(* ===== verification/RaftBehaviour.v ===== *)
(** * What the methods of a Raft node do

    The well-formedness invariant [node_inv] of a node, and the behaviour of the
    private methods of [RaftNode] as [wp] rules: every way the method can end,
    with the exact node it leaves.  Under [node_inv] no access is out of range,
    no signed operation overflows and [next_index_.at] never throws.  The public
    methods are treated in [RaftInvariant]. *)

From Stdlib Require Import NArith ZArith Lia.
From stdpp Require Import base tactics numbers list gmap strings.
From S2P Require Import Prelude RaftTypes RaftLog RaftNode.

Open Scope ftkv_scope.

(** Reduce projections of assignments. *)
Ltac node_simpl :=
  cbn [config_ storage_ random_ state_ current_term_ voted_for_ leader_id_ log_ commit_index_
       last_applied_ election_elapsed_ election_timeout_ heartbeat_elapsed_ members_
       votes_received_ next_index_ match_index_ append_request_id_ outbox_ committed_entries_
       set_storage_ set_random_ set_state_ set_current_term_ set_voted_for_ set_leader_id_
       set_log_ set_commit_index_ set_last_applied_ set_election_elapsed_ set_election_timeout_
       set_heartbeat_elapsed_ set_votes_received_ set_next_index_ set_match_index_
       set_append_request_id_ set_outbox_ set_committed_entries_] in *.
Lemma ok_tick n elapsed :
  node_inv n ->
  wp (tick elapsed) n
    (fun _ n' => node_inv n' /\ ((current_term_ n < u64_max)%N -> ok n n')) failed.
Proof.
  intros Hn. unfold tick. destruct (Z.ltb_spec elapsed 0) as [|Hpos]; wp_steps; [by intros _|].
  pose proof (inv_config n Hn) as []. pose proof (inv_heartbeat n Hn).
  pose proof (inv_election n Hn). pose proof (inv_timeout n Hn).
  assert (forall n', ok n n' -> node_inv n' /\ ((current_term_ n < u64_max)%N -> ok n n')) as Hboth
    by (intros n' H'; split; [apply H'|done]).
  destruct (decide (state_ n = leader)) as [Hs|Hs]; wp_steps.
  - apply wp_i64_sub; [unfold is_i64; lia|].
    destruct (Z.leb_spec (heartbeat_interval (config_ n) - heartbeat_elapsed_ n) elapsed); wp_steps.
    + assert (node_inv (set_heartbeat_elapsed_ 0 n)) as Hn1
        by (destruct Hn; constructor; node_simpl; auto; lia).
      apply wp_broadcast; [done|done|]. intros ms r _ _.
      apply Hboth, ok_sent. by apply ok_frame.
    + apply wp_i64_add; [unfold is_i64; lia|]. wp_steps. apply Hboth. apply ok_frame; try done.
      destruct Hn; constructor; node_simpl; auto; lia.
  - apply wp_i64_sub; [unfold is_i64; lia|].
    destruct (Z.leb_spec (election_timeout_ n - election_elapsed_ n) elapsed); wp_steps.
    + by apply ok_start_election.
    + apply wp_i64_add; [unfold is_i64; lia|]. wp_steps. apply Hboth. apply ok_frame; try done.
      destruct Hn; constructor; node_simpl; auto; lia.
Qed.
(** Agreement: what is chosen, whenever and by whomever, is one sequence. *)
Lemma chosen_total s B B' P P' :
  PInv s -> chosen s B P -> chosen s B' P' -> P `prefix_of` P' \/ P' `prefix_of` P.
Proof.
  intros Hs [->|(T & k & c & L & HT & Hk & Ht & HP)] [->|(T' & k' & c' & L' & HT' & Hk' & Ht' & HP')];
    [left; apply prefix_nil|left; apply prefix_nil|right; apply prefix_nil|].
  assert (chosen s T P) as H1 by (right; exists T, k, c, L; by split_and!).
  assert (chosen s T' P') as H2 by (right; exists T', k', c', L'; by split_and!).
  destruct (decide (T <= T')%N) as [Hle|Hgt].
  - pose proof (chosen_tlog s T P T' c' L' Hs H1 Ht' Hle) as Hp.
    eapply prefix_weak_total; [exact Hp|]. etrans; [done|apply prefix_take].
  - assert (T' <= T)%N as Hle by lia.
    pose proof (chosen_tlog s T' P' T c L Hs H2 Ht Hle) as Hp.
    eapply prefix_weak_total; [|exact Hp]. etrans; [done|apply prefix_take].
Qed.

(** A leader may commit an entry of its own term held by a majority. *)
Lemma quorum_chosen s c T L k Q :
  p_tlog s T = Some (c, L) -> at_term L k T -> is_quorum Q ->
  (forall i, i ∈ Q -> k <= p_ack s (i, T)) -> chosen s T (take k L).
Proof.
  intros Ht Hat HQ Hack. right. exists T, k, c, L. split; [lia|]. split; [|by split].
  exists c, L, Q. by split_and!.
Qed.
End protocol.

◆ What is needed:
Without altering a single word, copy the listing above.

◆ Task response:
(* ===== verification/RaftBehaviour.v ===== *)
(** * What the methods of a Raft node do

    The well-formedness invariant [node_inv] of a node, and the behaviour of the
    private methods of [RaftNode] as [wp] rules: every way the method can end,
    with the exact node it leaves.  Under [node_inv] no access is out of range,
    no signed operation overflows and [next_index_.at] never throws.  The public
    methods are treated in [RaftInvariant]. *)

From Stdlib Require Import NArith ZArith Lia.
From stdpp Require Import base tactics numbers list gmap strings.
From S2P Require Import Prelude RaftTypes RaftLog RaftNode.

Open Scope ftkv_scope.

(** Reduce projections of assignments. *)
Ltac node_simpl :=
  cbn [config_ storage_ random_ state_ current_term_ voted_for_ leader_id_ log_ commit_index_
       last_applied_ election_elapsed_ election_timeout_ heartbeat_elapsed_ members_
       votes_received_ next_index_ match_index_ append_request_id_ outbox_ committed_entries_
       set_storage_ set_random_ set_state_ set_current_term_ set_voted_for_ set_leader_id_
       set_log_ set_commit_index_ set_last_applied_ set_election_elapsed_ set_election_timeout_
       set_heartbeat_elapsed_ set_votes_received_ set_next_index_ set_match_index_
       set_append_request_id_ set_outbox_ set_committed_entries_] in *.
Lemma ok_tick n elapsed :
  node_inv n ->
  wp (tick elapsed) n
    (fun _ n' => node_inv n' /\ ((current_term_ n < u64_max)%N -> ok n n')) failed.
Proof.
  intros Hn. unfold tick. destruct (Z.ltb_spec elapsed 0) as [|Hpos]; wp_steps; [by intros _|].
  pose proof (inv_config n Hn) as []. pose proof (inv_heartbeat n Hn).
  pose proof (inv_election n Hn). pose proof (inv_timeout n Hn).
  assert (forall n', ok n n' -> node_inv n' /\ ((current_term_ n < u64_max)%N -> ok n n')) as Hboth
    by (intros n' H'; split; [apply H'|done]).
  destruct (decide (state_ n = leader)) as [Hs|Hs]; wp_steps.
  - apply wp_i64_sub; [unfold is_i64; lia|].
    destruct (Z.leb_spec (heartbeat_interval (config_ n) - heartbeat_elapsed_ n) elapsed); wp_steps.
    + assert (node_inv (set_heartbeat_elapsed_ 0 n)) as Hn1
        by (destruct Hn; constructor; node_simpl; auto; lia).
      apply wp_broadcast; [done|done|]. intros ms r _ _.
      apply Hboth, ok_sent. by apply ok_frame.
    + apply wp_i64_add; [unfold is_i64; lia|]. wp_steps. apply Hboth. apply ok_frame; try done.
      destruct Hn; constructor; node_simpl; auto; lia.
  - apply wp_i64_sub; [unfold is_i64; lia|].
    destruct (Z.leb_spec (election_timeout_ n - election_elapsed_ n) elapsed); wp_steps.
    + by apply ok_start_election.
    + apply wp_i64_add; [unfold is_i64; lia|]. wp_steps. apply Hboth. apply ok_frame; try done.
      destruct Hn; constructor; node_simpl; auto; lia.
Qed.
(** Agreement: what is chosen, whenever and by whomever, is one sequence. *)
Lemma chosen_total s B B' P P' :
  PInv s -> chosen s B P -> chosen s B' P' -> P `prefix_of` P' \/ P' `prefix_of` P.
Proof.
  intros Hs [->|(T & k & c & L & HT & Hk & Ht & HP)] [->|(T' & k' & c' & L' & HT' & Hk' & Ht' & HP')];
    [left; apply prefix_nil|left; apply prefix_nil|right; apply prefix_nil|].
  assert (chosen s T P) as H1 by (right; exists T, k, c, L; by split_and!).
  assert (chosen s T' P') as H2 by (right; exists T', k', c', L'; by split_and!).
  destruct (decide (T <= T')%N) as [Hle|Hgt].
  - pose proof (chosen_tlog s T P T' c' L' Hs H1 Ht' Hle) as Hp.
    eapply prefix_weak_total; [exact Hp|]. etrans; [done|apply prefix_take].
  - assert (T' <= T)%N as Hle by lia.
    pose proof (chosen_tlog s T' P' T c L Hs H2 Ht Hle) as Hp.
    eapply prefix_weak_total; [|exact Hp]. etrans; [done|apply prefix_take].
Qed.

(** A leader may commit an entry of its own term held by a majority. *)
Lemma quorum_chosen s c T L k Q :
  p_tlog s T = Some (c, L) -> at_term L k T -> is_quorum Q ->
  (forall i, i ∈ Q -> k <= p_ack s (i, T)) -> chosen s T (take k L).
Proof.
  intros Ht Hat HQ Hack. right. exists T, k, c, L. split; [lia|]. split; [|by split].
  exists c, L, Q. by split_and!.
Qed.
End protocol.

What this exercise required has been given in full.